Reputation: 19627

What is the most effective way to incremente a large number of values in Python?

Okay, sorry if my problem seems a bit rough. I'll try to explain it in a figurative way, I hope this is satisfactory.

10 children.
5 boxes.
Each child chooses three boxes.
Each box is opened:
- If it contains something, all children selected this box gets 1 point
- Otherwise, nobody gets a point.

My question is about what I put in bold. Because in my code, there are lots of kids and lots of boxes.

Currently, I proceed as follows:

children = {"child_1" : 0, ... , "child_10": 0}

gp1 = ["child_3", "child_7", "child_10"] #children who selected the box 1
...
gp5 = ["child_2", "child_5", "child_8", "child_10"]

boxes = [(0,gp1), (0,gp2), (1,gp3), (1,gp4), (0,gp5)]

for box in boxes:
    if box[0] == 1: #something inside
        for child in box[1]:
            children[child] += 1

I worry mainly about the for loop that assigns each child an extra point. Because in my final code, I have many many children, I fear that doing so would slow the program too.

Is there a more efficient way for all children of the same group may have their point faster?

Upvotes: 10

Answers (6)

FMc

Reputation: 42421

Two general points:

(1) Based on what you've told us, there's no reason to focus your energy on minor performance optimizations. Your time would be better spent thinking about ways to make your data structures less awkward and more communicative. A bunch of interrelated dicts, lists, and tuples quickly becomes difficult to maintain.
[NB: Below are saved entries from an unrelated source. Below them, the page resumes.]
(** After the counter write, the event write and the index writes keep the
    invariant whatever the outcome of each. *)
Lemma store_tail_inv {A} m b h v (f : A → outcome bytes) l s s' r :
  Forall (λ x, ∀ k, f x = Ok k → index_ok k) l → is_u64 (lastID s.1) →
  (put (EventKey b h (lastID s.1)) v;;
   st_iter (λ x, k ← st_lift (f x); put k (EventKey b h (lastID s.1))) l;;
   mret (EventKey b h (lastID s.1))) s = (s', r) →
  batch_inv m s → persisted (apply_ops m s.2) = lastID s.1 →
  batch_inv m s' ∧ s'.1 = s.1.
Proof.
  intros Hf Hu Hr Hi Hp. unfold mbind, st_bind at 1 in Hr.
  destruct (put _ _ s) as [s1 r1] eqn:Hput.
  apply (put_inv m) in Hput as (Hi1 & E1 & _);
    [|intros; apply repo_inv_event; [done..|lia]|done].
  destruct r1 as [[]|e| |]; [|by injection Hr as <- <-..].
  unfold mbind, st_bind at 1 in Hr.
  destruct (st_iter _ l s1) as [s2 r2] eqn:Hit.
  apply (indexes_inv m) in Hit as [Hi2 E2]; [|done..].
  destruct r2 as [[]|e| |]; injection Hr as <- <-; (split; [done|congruence]).
Qed.

Lemma StoreRawWithBatch_inv m bucket h ixs msg s s' r :
  batch_inv m s → lastID s.1 + 1 < 2 ^ 64 → Forall index_ok ixs →
  StoreRawWithBatch bucket h ixs msg s = (s', r) →
  batch_inv m s' ∧ lastID s'.1 = lastID s.1 + 1 ∧ bucketSize s'.1 = bucketSize s.1.
Proof.
  intros Hi Hlt Hix Hr. unfold StoreRawWithBatch, mbind, st_bind at 1 in Hr.
  destruct (next_id s) as [s1 r1] eqn:Hn.
  apply (next_id_inv m) in Hn as (Hi1 & E1 & -> & _ & B1); [|done..].
  rewrite <-E1 in Hr. unfold mbind, st_bind at 1 in Hr.
  destruct (put eventsLastIDKey _ s1) as [s2 r2] eqn:Hp.
  pose proof (ri_u64 _ _ Hi1) as Hu.
  apply (put_inv m) in Hp as (Hi2 & E2 & Ea); [|intros; by apply repo_inv_counter|done].
  destruct r2 as [[]|e| |]; [|injection Hr as <- <-; rewrite E2; auto..].
  rewrite put_all_eq, <-E2 in Hr.
  apply (store_tail_inv m) in Hr as [Hi3 E3]; [|..|done|].
  - by rewrite E3, E2.
  - eapply Forall_impl; [exact Hix|]. naive_solver.
  - by rewrite E2.
  - rewrite Ea, E2 by done. by apply persisted_insert_counter.
Qed.

Lemma StoreWithBatch_inv m msg s s' r :
  batch_inv m s → lastID s.1 + 1 < 2 ^ 64 →
  Forall (λ i, ∀ k, MarshalIndex i = Ok k → index_ok k) (sm_Indexes msg) →
  StoreWithBatch msg s = (s', r) →
  batch_inv m s' ∧ lastID s'.1 = lastID s.1 + 1 ∧ bucketSize s'.1 = bucketSize s.1.
Proof.
  intros Hi Hlt Hix Hr. unfold StoreWithBatch, mbind, st_bind at 1 in Hr.
  destruct (next_id s) as [s1 r1] eqn:Hn.
  apply (next_id_inv m) in Hn as (Hi1 & E1 & -> & _ & B1); [|done..].
  rewrite <-E1 in Hr. unfold mbind, st_bind at 1 in Hr. simpl in Hr.
  destruct (CalculateBucket _ _) as [bucket|e| |];
    simpl in Hr; [|injection Hr as <- <-; auto..].
  unfold mbind, st_bind at 1 in Hr.
  destruct (put eventsLastIDKey _ s1) as [s2 r2] eqn:Hp.
  pose proof (ri_u64 _ _ Hi1) as Hu.
  apply (put_inv m) in Hp as (Hi2 & E2 & Ea); [|intros; by apply repo_inv_counter|done].
  destruct r2 as [[]|e| |]; [|injection Hr as <- <-; rewrite E2; auto..].
  unfold mbind, st_bind at 1 in Hr. simpl in Hr.
  destruct (wrap_err _ (Marshal msg)) as [data|e| |];
    [|injection Hr as <- <-; rewrite E2; auto..].
  rewrite <-E2 in Hr.
  apply (store_tail_inv m) in Hr as [Hi3 E3]; [|..|done|].
  - by rewrite E3, E2.
  - eapply Forall_impl; [exact Hix|]. intros i Hik k Hk. apply Hik.
    destruct (MarshalIndex i); simpl in Hk; congruence.
  - by rewrite E2.
  - rewrite Ea, E2 by done. by apply persisted_insert_counter.
Qed.

(** A key with the next id is free. *)
Lemma repo_inv_fresh m er b h id :
  repo_inv m er → is_u64 id → lastID er < id → m !! EventKey b h id = None.
Proof.
  intros [Hc Hi Hl Hu] Hid Hlt. apply eq_None_not_Some. intros [v E].
  specialize (Hi _ _ E (length_EventKey _ _ _)). rewrite key_id_EventKey in Hi by done. lia.
Qed.

Lemma sets_lookup m ixs v (ix : bytes) :
  ix ∈ ixs → apply_ops m ((λ ix, OpSet ix v) <$> ixs) !! ix = Some v.
Proof.
  induction ixs as [|i ixs IH] in m |- *; [by intros ?%elem_of_nil|]. intros Hin.
  destruct (decide (ix ∈ ixs)) as [Hin'|Hn]; [by apply IH|].
  apply elem_of_cons in Hin as [->|]; [|done]. rewrite fmap_cons.
  apply (apply_ops_last m [] (OpSet i v) ((λ ix, OpSet ix v) <$> ixs)); [done|].
  rewrite Forall_fmap, Forall_forall. simpl. by intros y Hy ->.
Qed.

Lemma store_ops_lookup m id b h ixs msg :
  Forall index_ok ixs →
  let key := EventKey b h id in
  let m' := apply_ops m (store_ops id b h ixs msg) in
  m' !! key = Some msg ∧
  Forall (λ ix, m' !! ix = Some key) ixs ∧
  (∀ k, k ≠ key → k ≠ eventsLastIDKey → k ∉ ixs → m' !! k = m !! k).
Proof.
  intros Hix key m'. unfold m', store_ops.
  assert (Forall (λ op, op_key op ≠ key) ((λ ix, OpSet ix key) <$> ixs)) as Hne.
  { rewrite Forall_fmap. eapply Forall_impl; [exact Hix|]. simpl.
    intros ix [_ Hl] ->. apply Hl, length_EventKey. }
  split_and!.
  - by apply (apply_ops_last m [_] (OpSet key msg)).
  - apply Forall_forall. intros ix Hin.
    exact (sets_lookup (apply_ops m [OpSet eventsLastIDKey (be_bytes 8 id); OpSet key msg])
             _ key _ Hin).
  - intros k Hk1 Hk2 Hk3. apply apply_ops_ne.
    repeat constructor; [done..|]. rewrite Forall_fmap, Forall_forall. simpl.
    by intros y Hy ->.
Qed.

(** The persisted counter is itself a counter the invariant accepts. *)
Lemma repo_inv_reload m er bsize :
  repo_inv m er → repo_inv m (mkEventRepository (persisted m) bsize).
Proof.
  intros [Hc Hi Hl Hu]. split; [done..|].
  unfold persisted. simpl. destruct (m !! eventsLastIDKey) as [v|] eqn:E; [|done].
  apply be_val_range_u64. rewrite length_take, (Hc v) by done. done.
Qed.

(** A store never overwrites: the key it returns is not in the store the
    batch would commit to, it then holds the message, every index key leads to
    it, and every other event key keeps its value. *)
Theorem store_fresh_and_lookup m bucket h ixs msg s s' key :
  batch_inv m s → lastID s.1 + 1 < 2 ^ 64 → Forall index_ok ixs →
  StoreRawWithBatch bucket h ixs msg s = (s', Ok key) →
  let before := apply_ops m s.2 in
  let after := apply_ops m s'.2 in
  before !! key = None ∧ after !! key = Some msg ∧
  Forall (λ ix, after !! ix = Some key) ixs ∧
  (∀ k, length k = 24%nat → k ≠ key → after !! k = before !! k).
Proof.
  intros Hi Hlt Hix Hr. destruct s as [er b].
  apply StoreRawWithBatch_ok in Hr as [-> ->]. simpl in *.
  pose proof (ri_u64 _ _ Hi) as Hu. simpl in Hu. unfold is_u64 in Hu.
  rewrite u64_small by (unfold is_u64; lia). rewrite apply_ops_app.
  destruct (store_ops_lookup (apply_ops m b) (lastID er + 1) bucket h ixs msg Hix)
    as (Hk & Hx & Hf).
  split_and!; [|done..|].
  - eapply repo_inv_fresh; [exact Hi|unfold is_u64; simpl; lia|simpl; lia].
  - intros k Hl Hne. apply Hf; [done|by apply key_ne_counter|].
    intros Hin. rewrite Forall_forall in Hix. by apply Hix in Hin as [_ ?].
Qed.

(** The id invariant is kept by a store on every path, errors and panics
    included, and by every committed or failed commit of its batch. *)
Theorem store_preserves_inv db msg mode er b s' r db' e :
  batch_inv (contents db) (er, b) → repo_inv (contents db) er → lastID er + 1 < 2 ^ 64 →
  Forall (λ i, ∀ k, MarshalIndex i = Ok k → index_ok k) (sm_Indexes msg) →
  StoreWithBatch msg (er, b) = (s', r) →
  EventBatch_Commit db s' mode = (db', e) →
  repo_inv (contents db') s'.1.
Proof.
  intros Hi Hrep Hlt Hix Hr Hc.
  apply (StoreWithBatch_inv (contents db)) in Hr as (Hi' & El & Eb); [|done..].
  unfold EventBatch_Commit in Hc. destruct e as [e|].
  - rewrite (Commit_err _ _ _ _ _ Hc). destruct Hrep as [Hc1 Hc2 Hc3 Hc4].
    split; [done..| |by apply (ri_u64 _ _ Hi')]. rewrite El. simpl. lia.
  - rewrite (Commit_ok _ _ _ _ Hc). exact Hi'.
Qed.

(** Restart: opening a repository over a store that satisfies the
    invariant succeeds on an engine whose not-found sentinel is Pebble's, and
    gives a counter with which the invariant holds again, so no id in the store
    is issued twice. *)
Theorem restart_resumes_counter db er bsize :
  notfound = PebbleErrNotFound → get_fault db eventsLastIDKey = None →
  repo_inv (contents db) er →
  ∃ er', NewEventRepository db bsize = Ok er' ∧
    lastID er' = persisted (contents db) ∧ bucketSize er' = bsize ∧
    repo_inv (contents db) er'.
Proof.
  intros Hnf Hg Hinv. exists (mkEventRepository (persisted (contents db)) bsize).
  split_and!; [|done..|by apply repo_inv_reload with er].
  unfold NewEventRepository, persisted. rewrite Get_spec, Hg.
  destruct (contents db !! eventsLastIDKey) as [v|] eqn:E; [|by rewrite Hnf].
  unfold be_uint. by rewrite decide_True by (by rewrite (ri_counter _ _ Hinv v)).
Qed.
End repository.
For an alternative, see the example below.

(2) As the game designer, you understand that events follow a certain sequence: first the kids select their boxes, and later they discover whether they get points for them. But you don't have to implement it that way. A kid can choose a box and get points (or not) immediately. If there's a need to preserve the child's ignorance about such outcomes, the parts of your algorithm that depend on such ignorance can enforce that veil of secrecy as needed. The upshot: there is no need for a box to loop through its children, awarding points to each one; instead, award the points immediately to kids as boxes are selected.

import random

class Box(object):
    def __init__(self, name):
        self.name = name
        self.prize = random.randint(0,1)

class Child(object):
    def __init__(self, name):
        self.name = name
        self.boxes = []
        self.score = 0
        self._score = 0

    def choose(self, n, boxes):
        bs = random.sample(boxes, n)
        for b in bs:
            self.boxes.append(b)
            self._score += b.prize

    def reveal_score(self):
        self.score = self._score

boxes = [Box(i) for i in range(5)]
kids = [Child(i) for i in range(10)]

for k in kids:
    k.choose(3, boxes)

# Later in the game ...
for k in kids:
    k.reveal_score()
    print (k.name, k.score), '=>', [(b.name, b.prize) for b in k.boxes]

Upvotes: 1

nneonneo

Reputation: 179452

Represent children as indices into arrays, not as strings:

childrenScores = [0] * 10
gp1 = [2,6,9] # children who selected box 1
...
gp5 = [1,4,7,9]

boxes = [(0,gp1), (0,gp2), (1,gp3), (1,gp4), (0,gp5)]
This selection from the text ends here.